Il a notamment cité les chiffres faisant état de plus de 120 tonnes de coltan transférées chaque mois vers le Rwanda entre mai et octobre 2024, générant environ 800.000 dollars américains mensuels au profit du M23.

Pour la RDC, cette économie de guerre nécessite une réponse internationale plus ferme, avec des mécanismes renforcés de traçabilité, de sanctions et de responsabilité.

Une plainte déposée devant la Cour internationale de Justice

L'ambassadeur a annoncé que la République Démocratique du Congo a officiellement saisi la Cour internationale de Justice contre le Rwanda.

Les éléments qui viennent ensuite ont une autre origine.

(** * bay.lgbt: the Instagram ingestion pipeline (src/utils/instagram.ts)

    A shallow embedding of the pipeline that fetches an organizer's posts,
    stores them once, runs OCR and inference on each new post, completes and
    gates the inferred fields, and persists the resulting event.

    Values are taken at the types the TypeScript declares: a number field is
    an integer or null ([option Z]), a flag is a boolean or null, a string is
    a string or null.  Instants are milliseconds since the epoch, as in a JS
    [Date]; an invalid [Date] is [None]. *)

From Stdlib Require Import ZArith List String Ascii Bool Lia.
From Stdlib Require Import Sorted.
Import ListNotations.
Open Scope string_scope.
Open Scope list_scope.
Open Scope Z_scope.

(** ** The calendar library

    [persistEvent] builds its instants with Luxon: [DateTime.fromObject] in
    the zone America/Los_Angeles, [plus({days})], [toUTC().toJSDate()].  This
    module holds the parts of the library those three calls run. *)
Module Luxon.

Definition msPerMinute : Z := 60000.
Definition msPerHour : Z := 3600000.
Definition msPerDay : Z := 86400000.

(** The range of a JS time value (ECMAScript TimeClip). *)
Definition maxTime : Z := 8640000000000000.

Definition TimeClip (t : Z) : option Z :=
  if Z.abs t <=? maxTime then Some t else None.

Definition isLeapYear (year : Z) : bool :=
  (year mod 4 =? 0) && (negb (year mod 100 =? 0) || (year mod 400 =? 0)).

Definition daysInMonth (year month : Z) : Z :=
  let modMonth := (month - 1) mod 12 + 1 in
  let modYear := year + (month - modMonth) / 12 in
  if modMonth =? 2 then (if isLeapYear modYear then 29 else 28)
  else nth (Z.to_nat (modMonth - 1)) [31; 0; 31; 30; 31; 30; 31; 31; 30; 31; 30; 31] 0.

(** Day number (days since 1970-01-01) of a proleptic Gregorian date; the
    day of the month is not bounded, so that day 32 carries into the next
    month the way [Date.UTC] carries it. *)
Definition daysFromCivil (year month day : Z) : Z :=
  let y := if month <=? 2 then year - 1 else year in
  let era := y / 400 in
  let yoe := y mod 400 in
  let mp := if 2 <? month then month - 3 else month + 9 in
  let doy := (153 * mp + 2) / 5 + day - 1 in
  let doe := yoe * 365 + yoe / 4 - yoe / 100 + doy in
  era * 146097 + doe - 719468.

Par cette procédure, Kinshasa demande à la Cour de reconnaître la responsabilité internationale du Rwanda pour plusieurs violations du droit international, notamment de la Convention sur le génocide, de la Convention sur l'élimination de toutes les formes de discrimination raciale, de la Convention sur l'élimination de toutes les formes de discrimination à l'égard des femmes ainsi que de la Convention contre la torture.

La RDC sollicite également la cessation des actes qu'elle juge illicites, des garanties de non-répétition ainsi qu'une réparation intégrale au profit de l'État congolais et des victimes.

En conclusion, la délégation congolaise a réaffirmé que seule une restauration complète de l'autorité de l'État sur l'ensemble du territoire national permettra d'instaurer une paix durable.  

« Le moment n'est plus aux déclarations d'intention. Il est à l'action », a conclu l'ambassadeur, appelant le Conseil de sécurité à faire appliquer ses propres décisions.